К примеру, заглянут к ней ровесницы-подружки, как сороки затрещат, весёлыми голосами загомонят:
— Отчего ты, Оля, всё сидишь дома? Побежала бы с нами на вечёрку в колхозный клуб. Там взрослые девушки танцы устраивают! Туда сегодня трактористы — братья Колокольниковы свой магнитофон принесут! С нами братья танцевать, конечно, не станут, но мы хоть поглядим со сторонки.
А Оля подружек выслушает, вместе с ними посмеётся, но под конец скажет:
— Нет, я на вечёрку пойти не могу. Я, девочки, ещё очень стесняюсь. Я ещё — маленькая.
Мать с отцом, бывало, тоже удивляются на Олю:
— Что ты у нас за скромница-запечница такая? В кого? Не желаешь веселиться с подружками, так собралась бы в гости к нашей тётушке Глаше в село Новые Журавли. Тётушка тебя давно приглашает, она по тебе соскучилась.
Но и матери с отцом Оля говорит:
— Нет, папа, нет, мама… Вот когда вы в Новые Журавли соберётесь сами, тогда туда пойду и я. А одной мне ходить по гостям как-то неловко. Вы же видите, я — маленькая.
И сидит в избе. А, вернее, не сидит, а что-нибудь делает по хозяйству. То горницу прибирает, то цыплят да поросёнка кормит, а чаще присаживается на лавку у окна и, как прилежная старушка, вяжет шерстяной носок или варежку.
Вяжет, сама думает: «Вот и ладно, что мне из дома ходить не надо никуда. Мама-то с папой с утра до вечера на колхозной работе и крепко устают. А я, глядишь, к ихнему приходу поставлю самовар, вымою для прохлады полы, в полном порядке у меня и поросёнок Хрюнька с цыплятами. Папе с мамой от такого порядка, глядишь, полегче…»
И эти размышления её были, конечно, очень справедливы.

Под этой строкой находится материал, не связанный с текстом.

(* ------------------------------------------------------------------ *)
(** ** State and methods *)

(** The refs of the component: [baseColor], [palette], [selectedColor],
    [selectedShade] and [hexInput]. *)
Record State : Type := mkState {
  baseColor : Color;
  palette : list Color;
  selectedColor : option Z;
  selectedShade : option Color;
  hexInput : string
}.

Section Methods.

Local Open Scope float_scope.

(** The body of the [for] loop of [generatePalette], from iteration [i] on;
    [n] counts the iterations that remain. *)
Fixpoint paletteLoop (n : nat) (i : Z) (base : Color) (currentHue : number)
    (newPalette : list Color) : list Color :=
  match n with
  | O => newPalette
  | S n =>
      let newPalette :=
        newPalette ++
        [ {| h := rem currentHue 360; s := s base; l := l base;
             shades := Some []; rowIndex := None; index := None |} ] in
      let currentHue :=
        if (i =? 1)%Z then currentHue + 90
        else if (i =? 7)%Z then currentHue + 60
        else currentHue + 30 in
      paletteLoop n (i + 1)%Z base currentHue newPalette
  end.

Definition generatePalette (st : State) : State :=
  let newPalette := paletteLoop 8 0%Z (baseColor st) (h (baseColor st)) [] in
  {| baseColor := baseColor st; palette := newPalette;
     selectedColor := selectedColor st; selectedShade := selectedShade st;
     hexInput := hexInput st |}.

Definition lightnesses : list number := [80; 70; 60; 50; 40].

(** The array [newShades] that [generateShades] builds from [color]. *)
Definition newShades (color : Color) : list Color :=
  let newShades := [] in
  let newShades :=
    newShades ++ map (fun l => hsl (h color) (s color) l) lightnesses in
  let newShades :=
    newShades ++
    map (fun l => hsl (h color) (Math_min 100 (s color + 20)) l) lightnesses in
  let newShades :=
    newShades ++
    map (fun l => hsl (h color) (Math_max 0 (s color - 20)) l) lightnesses in
  newShades.

(** [palette.value[index]]: [undefined] outside of the array. *)
Definition paletteAt (st : State) (index : Z) : option Color :=
  if (index <? 0)%Z then None else nth_error (palette st) (Z.to_nat index).

Definition withShades (c : Color) (sh : list Color) : Color :=
  {| h := h c; s := s c; l := l c; shades := Some sh;
     rowIndex := rowIndex c; index := index c |}.

Fixpoint setNth (n : nat) (f : Color -> Color) (cs : list Color) : list Color :=
  match cs, n with
  | [], _ => []
  | c :: cs, O => f c :: cs
  | c :: cs, S n => c :: setNth n f cs
  end.

Definition generateShades (color : Color) (index : Z) (st : State) : State :=
  let newShades := newShades color in
  match paletteAt st index with
  | Some _ =>
      {| baseColor := baseColor st;
         palette :=
           setNth (Z.to_nat index) (fun c => withShades c newShades) (palette st);
         selectedColor := Some index;
         selectedShade := None;
         hexInput := hexInput st |}
  | None => st
  end.

(** [Object.is] on numbers, the change test of a reactive property. *)
Definition sameValue (x y : number) : bool := PrimFloat.Leibniz.eqb x y.

(** The watcher on [{ ...baseColor }]: it runs [generatePalette] once after
    a handler in which some property of [baseColor] changed. *)
Definition watchBaseColor (old : Color) (st : State) : State :=
  let new := baseColor st in
  if sameValue (h old) (h new) && sameValue (s old) (s new)
     && sameValue (l old) (l new)
  then st else generatePalette st.

(** [Object.assign(baseColor, src)] for a source with [h], [s] and [l]. *)
Definition assignBase (src : Color) (st : State) : State :=
  let base := baseColor st in
  {| baseColor :=
       {| h := h src; s := s src; l := l src; shades := shades base;
          rowIndex := rowIndex base; index := index base |};
     palette := palette st; selectedColor := selectedColor st;
     selectedShade := selectedShade st; hexInput := hexInput st |}.

(** A mutation of [baseColor] followed by the watcher. *)
Definition setBaseColor (src : Color) (st : State) : State :=
  watchBaseColor (baseColor st) (assignBase src st).

Definition handleHexInput (st : State) : State :=
  if hexPattern (hexInput st)
  then setBaseColor (hexToHSL (hexInput st)) st
  else st.

Definition selectShade (shade : Color) (st : State) : State :=
  {| baseColor := baseColor st; palette := palette st;
     selectedColor := selectedColor st; selectedShade := Some shade;
     hexInput := hexInput st |}.

End Methods.

(* ------------------------------------------------------------------ *)
(** ** User interface events *)

(** What the template wires to the state: the three range inputs bound to
    [baseColor.h], [.s], [.l]; the text input bound to [hexInput], with
    [handleHexInput] on every input event; a click on palette entry [i]; a
    click on the shade at position [i] of row [row] of the selected color. *)
Inductive Event : Type :=
  | SlideH (v : number)
  | SlideS (v : number)
  | SlideL (v : number)
  | TypeHex (str : string)
  | ClickColor (i : nat)
  | ClickShade (row i : nat).

Definition withHexInput (str : string) (st : State) : State :=
  {| baseColor := baseColor st; palette := palette st;
     selectedColor := selectedColor st; selectedShade := selectedShade st;
     hexInput := str |}.

(** [shades.slice(5 * row, 5 * row + 5)[i]]. *)
Definition shadeAt (sh : list Color) (row i : nat) : option Color :=
  nth_error (firstn 5 (skipn (5 * row) sh)) i.

(** The shade rows are rendered for [palette[selectedColor].shades] only;
    a click passes [{ ...shade, rowIndex: row, index: i }]. *)
Definition clickShade (row i : nat) (st : State) : State :=
  match selectedColor st with
  | None => st
  | Some sel =>
      match paletteAt st sel with
      | None => st
      | Some c =>
          match shades c with
          | None => st
          | Some sh =>
              match shadeAt sh row i with
              | None => st
              | Some shade =>
                  selectShade
                    {| h := h shade; s := s shade; l := l shade;
                       shades := shades shade;
                       rowIndex := Some (Z.of_nat row);
                       index := Some (Z.of_nat i) |} st
              end
          end
      end
  end.

Definition step (st : State) (e : Event) : State :=
  let base := baseColor st in
  match e with
  | SlideH v => setBaseColor (hsl v (s base) (l base)) st
  | SlideS v => setBaseColor (hsl (h base) v (l base)) st
  | SlideL v => setBaseColor (hsl (h base) (s base) v) st
  | TypeHex str => handleHexInput (withHexInput str st)
  | ClickColor i =>
      match nth_error (palette st) i with
      | Some color => generateShades color (Z.of_nat i) st
      | None => st
      end
  | ClickShade row i => clickShade row i st
  end.

(** The state after setup: the watcher is [immediate]. *)
Definition initialState : State :=
  generatePalette
    {| baseColor := (hsl 45 70 60)%float; palette := []; selectedColor := None;
       selectedShade := None; hexInput := EmptyString |}.

Definition run (es : list Event) : State := fold_left step es initialState.

Inductive reachable : State -> Prop :=
  | reachable_init : reachable initialState
  | reachable_step st e : reachable st -> reachable (step st e).

(** Some property of the base color differs from [src] ([Object.is]). *)
Definition changesBase (src : Color) (st : State) : bool :=
  let base := baseColor st in
  negb (sameValue (h base) (h src) && sameValue (s base) (s src)
        && sameValue (l base) (l src)).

Да только Оля и впрямь была слишком уж застенчива. И если говорить правду, то больше потому одна как перст в избе и обреталась. Сидит, спицей на спицу петельки нанизывает, и если кто мимо раскрытого окна по деревне и пройдёт, то никуда уж больше Олю не зовёт. Ну, как тут звать, когда всё равно не дозовёшься?